The ENISA has identifies the following principal threat agents in cyberspace:

  • Corporations. This kind of threat refers to corporations/organizations/enterprises that adopt and/or are engaged in offensive tactics. Corporations can be considered as hostile threat agents their motivation is to build competitive advantage over competitors, who also make up their main target. Depending on their size and sector, corporations usually possess significant capabilities, ranging from technology up to human engineering intelligence, especially in their area of expertise.
  • Cybercriminals. Cybercriminals are hostile by nature. Moreover, their motivation is financial gain and their skill level is, nowadays, quite high. Cybercriminals can be organized on a local, national or even international level. It should be taken as given, that a certain degree of networking between cybercriminals is being maintained.
  • Employees. This category refers to the staff, contractors, operational staff or security guards of a company. They can have insider access to company’s resources and they are considered as both non-hostile threat agents (i.e. distracted employees) as well as hostile ones (i.e. disgruntled employees). This kind of threat agents possesses a significant amount of knowledge that allows them to place effective attacks against assets of their organization.
  • Hacktivists. Hacktivism is a new trend in threat agents. Hacktivists are politically and socially motivated individuals that use computer systems in order to protest and promote their cause. Moreover, they are usually targeting high profile websites, corporations, intelligence agencies and military institutions.
  • Nation States.
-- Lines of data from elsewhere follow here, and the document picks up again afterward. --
(** On a String the numeric test holds exactly when the string is not
    blank and converts as a whole to a finite Number. *)
Lemma is_numeric_string (s : string) :
  is_numeric (VString s) = negb (Spec.blank s) && is_finite (StringToNumber s).
Proof.
  unfold is_numeric, isNaN, isFinite, JS.parseFloat, Spec.blank. cbn [ToString ToNumber].
  destruct (is_nan (parseFloat s)) eqn:N; cbn [negb andb].
  - apply parseFloat_nan in N. unfold StringToNumber.
    destruct (trim_start (list_ascii_of_string s)) as [|c l] eqn:T.
    + apply trim_start_blank in T. now rewrite T.
    + rewrite N.
      destruct (parse_NonDecimalIntegerLiteral (c :: l)) as [[z rest]|] eqn:P.
      * apply non_decimal_starts_with_zero in P as [l' P]. inversion P; subst.
        destruct (parse_decimal_digit "0" l' eq_refl) as (m & e & r & E).
        congruence.
      * now rewrite andb_false_r.
  - destruct (all_whitespace (list_ascii_of_string s)) eqn:B; [|reflexivity].
    exfalso. apply trim_start_blank in B. unfold parseFloat in N. rewrite B in N.
    discriminate.
Qed.

Lemma digit_char_is_digit (d : Z) : 0 <= d < 10 -> is_digit (digit_char d) = true.
Proof.
  intros H.
  assert (C : d = 0 \/ d = 1 \/ d = 2 \/ d = 3 \/ d = 4 \/ d = 5 \/ d = 6 \/ d = 7
              \/ d = 8 \/ d = 9) by lia.
  repeat (destruct C as [->|C]; [reflexivity|]). now subst.
Qed.

Lemma decimal_digits_aux_head (fuel : nat) (n : Z) (acc : list ascii) :
  (exists c l, acc = c :: l /\ is_digit c = true) \/ (0 < fuel)%nat ->
  exists c l, decimal_digits_aux fuel n acc = c :: l /\ is_digit c = true.
Proof.
  revert n acc. induction fuel as [|fuel IH]; intros n acc H; cbn.
  - destruct H as [H|H]; [exact H|lia].
  - assert (D : is_digit (digit_char (n mod 10)) = true)
      by (apply digit_char_is_digit, Z.mod_pos_bound; lia).
    destruct (n <? 10); [eauto|]. apply IH. left. eauto.
Qed.

Lemma decimal_digits_head (n : Z) :
  exists c l, decimal_digits n = c :: l /\ is_digit c = true.
Proof. apply decimal_digits_aux_head. right. lia. Qed.

(** The String of a positive finite Number starts with a digit. *)
Lemma NumberToString_finite_head (x : number) (m : positive) (e : Z) :
  exists c l, NumberToString_finite x m e = c :: l /\ is_digit c = true.
Proof.
  unfold NumberToString_finite.
  destruct (strip_zeros _ _) as [s t].
  destruct (decimal_digits_head s) as (c & l & -> & Hc).
  set (k := Z.of_nat (length (c :: l))). set (n := t + k).
  destruct (_ && _); [cbn; eauto|].
  destruct (Z.ltb_spec 0 n) as [Hn|Hn]; cbn [andb].
  - destruct (n <=? 21).
    + destruct (Z.to_nat n) as [|n'] eqn:En; [lia|]. cbn. eauto.
    + destruct (_ && _); [exists "0"%char; eauto|].
      destruct l; cbn; eauto.
  - destruct (_ && _); [exists "0"%char; eauto|].
    destruct l; cbn; eauto.
Qed.

(** On a Number the numeric test is finiteness. *)
Lemma is_numeric_number (x : number) : is_numeric (VNumber x) = is_finite x.
Proof.
  unfold is_numeric, isNaN, isFinite, JS.parseFloat. cbn [ToString ToNumber].
  destruct x as [s|s| |s m e]; try reflexivity; [apply andb_false_r|].
  cbn [is_finite]. rewrite andb_true_r.
  apply negb_true_iff. unfold NumberToString, parseFloat.
  rewrite list_ascii_of_string_of_list_ascii.
  destruct (NumberToString_finite_head (S754_finite false m e) m e) as (c & l & -> & Hc).
  assert (W : is_whitespace c = false).
  { unfold is_digit in Hc. unfold is_whitespace.
    apply andb_true_iff in Hc as [H1%Nat.leb_le H2%Nat.leb_le].
    repeat match goal with
           | |- context [(?a <=? ?b)%nat] => destruct (Nat.leb_spec a b)
           | |- context [(?a =? ?b)%nat] => destruct (Nat.eqb_spec a b)
           end; cbn; try reflexivity; lia. }
  destruct s; cbn [app trim_start is_whitespace].
  - change (is_whitespace "-") with false. cbn iota.
    destruct (parse_decimal_signed_digit c l Hc) as (m' & e' & r & ->).
    apply of_decimal_not_nan.
  - rewrite W.
    destruct (parse_decimal_digit c l Hc) as (m' & e' & r & ->).
    apply of_decimal_not_nan.
Qed.

End NumericTest.

Lemma count_value_present (value : value) (st : nat * nat) :
  Spec.present value ->
  count_value st value
  = (if is_numeric value then S (fst st) else fst st, S (snd st)).
Proof.
  intros H%is_valid_present. unfold count_value. destruct st as [nc tv].
  now rewrite H.
Qed.

Lemma counted_iff_numeric (value : value) (st : nat * nat) :
  Spec.present value ->
  fst (count_value st value) = S (fst st) <-> is_numeric value = true.
Proof.
  intros H. rewrite (count_value_present _ _ H). cbn [fst].
  destruct (is_numeric value); split; intros E; try reflexivity; try discriminate; lia.
Qed.

(** C1, as stated, fails: the string "12abc" is present, its leading prefix
    "12" parses to the finite number 12, and yet the classifier does not
    count it, because [isFinite] converts the whole string. *)
Lemma C1_counterexample :
  let v := VString "12abc" in
  Spec.present v /\
  Spec.numeric_like v = true /\
  count_value (0%nat, 0%nat) v = (0%nat, 1%nat) /\
  ~ (forall value st,
        Spec.present value ->
        fst (count_value st value) = S (fst st) <-> Spec.numeric_like value = true).
Proof.
  cbn zeta. split; [repeat split; discriminate|].
  split; [reflexivity|]. split; [reflexivity|].
  intros H.
  specialize (H (VString "12abc") (0%nat, 0%nat) ltac:(repeat split; discriminate)).
  apply proj2 in H. specialize (H eq_refl). discriminate H.
Qed.

(** C1, amended.  For every column value that is present and non-empty, the
    classifier counts it as numeric-like (incrementing numericCount) iff its
    string form has a valid leading numeric prefix ([parseFloat] is not NaN)
    and the value as a whole converts to a finite number ([isFinite]); for a
    string this holds iff the string is not blank and, white space at its
    ends apart, is entirely a numeric literal of finite value, and for a
    number iff it is finite. *)
Theorem C1_numeric_evidence :
  forall (value : value) (st : nat * nat),
    Spec.present value ->
    let counted := fst (count_value st value) = S (fst st) in
    (counted \/ fst (count_value st value) = fst st) /\
    snd (count_value st value) = S (snd st) /\
    (counted <->
     is_nan (parseFloat value) = false /\ is_finite (ToNumber value) = true) /\
    (forall s, value = VString s ->
       (counted <-> Spec.blank s = false /\ is_finite (Str.StringToNumber s) = true)) /\
    (forall x, value = VNumber x -> (counted <-> is_finite x = true)).
Proof.
  intros value st H counted.
  pose proof (counted_iff_numeric _ st H) as C. fold counted in C.
  split.
  { unfold counted. rewrite (count_value_present _ _ H). cbn [fst].
    destruct (is_numeric value); auto. }
  split; [now rewrite (count_value_present _ _ H)|].
  split; [|split].
  - rewrite C. unfold is_numeric, isNaN, isFinite. cbn [ToNumber].
    destruct (is_nan (parseFloat value)), (is_finite (ToNumber value)); cbn;
      intuition congruence.
  - intros s E. rewrite C, E, is_numeric_string.
    destruct (Spec.blank s), (is_finite (Str.StringToNumber s)); cbn;
      intuition congruence.
  - intros x E. now rewrite C, E, is_numeric_number.
Qed.

Lemma C1_numeric_evidence_witness :
  Spec.present (VString "25") /\
  fst (count_value (0%nat, 0%nat) (VString "25")) = 1%nat /\
  fst (count_value (0%nat, 0%nat) (VNumber (of_Z 25))) = 1%nat.
Proof.
  assert (P1 : Spec.present (VString "25")) by (repeat split; discriminate).
  assert (P2 : Spec.present (VNumber (of_Z 25))) by (repeat split; discriminate).
  split; [exact P1|]. split.
  - apply (C1_numeric_evidence (VString "25") (0%nat, 0%nat) P1).
    split; reflexivity.
  - apply (proj2 (proj2 (proj2 (proj2
      (C1_numeric_evidence (VNumber (of_Z 25)) (0%nat, 0%nat) P2)))) (of_Z 25) eq_refl).
    reflexivity.
Defined.

(** ** The order of Numbers, [Math.min] and [Math.max] *)

Section Order.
Nation states can have offensive cyber capabilities and could potentially use them against an adversary. By their very nature and due to the importance of the means at their disposal, Nation States may present a threat in the area of cyber warfare.
  • Terrorists. Terrorists have expanded their activities and engage also in cyber-attacks. Their motivation can be political or religious and their capability varies from low to high. Preferred targets of cyber terrorists are mostly critical infrastructures (e.g. public health, energy production, telecommunication etc.), as their failures causes severe impact in society and government. It has to be noted, that in the public material analysed, the profile of cyber terrorists still seems to be blurry.



The current threat trends have been derived analyzing information on cyber threats detected during the last years,  the areas of Information Technology most impacted are mobile computing, social technology, critical infrastructures, trust infrastructures, cloud computing and big data. Due technologic push it is easy to predict a sensible increase of cyber threats, in many articles I described the urgency to address them with proper strategies, in both private and public sectors. Due their large audience, and leak of awareness on cyber threats, social networking and mobile are more exposed to the incoming menaces.

But those areas are strictly correlated, the term Mobile Computing according the report covers several aspects of Consumerization of IT, BYOD (Bring Your Own Device) and mobile services, such as social networking, business applications and data, use of cloud services, all infrastructures and services exposed to high risks. Very concerning are also the increase of the attacks against Critical Infrastructures, operated not only by state sponsored hackers and against cloud infrastructures.

I’ve extracted the top 5 emerging cyber threat respectively for the mobile and for infrastructures sure that could be of your interest:







ENISA proposes in the document best practices to follow to mitigate cyber threats to business, homeland security and the digital economy:

  • Use a common terminology within threat reports
  • Include the end-user perspective
  • Develop use cases for threat landscapes
  • Collect security intelligence of incidents including starting point and target of an attack
  • Perform a shift in security controls to accommodate emerging threat trends
  • Collect and develop better evidence about attack vectors (methods) so as to understand attack workflows
  • Collect and develop better evidence on the impact reached by attackers
  • Collect and maintain more qualitative information about threat agents.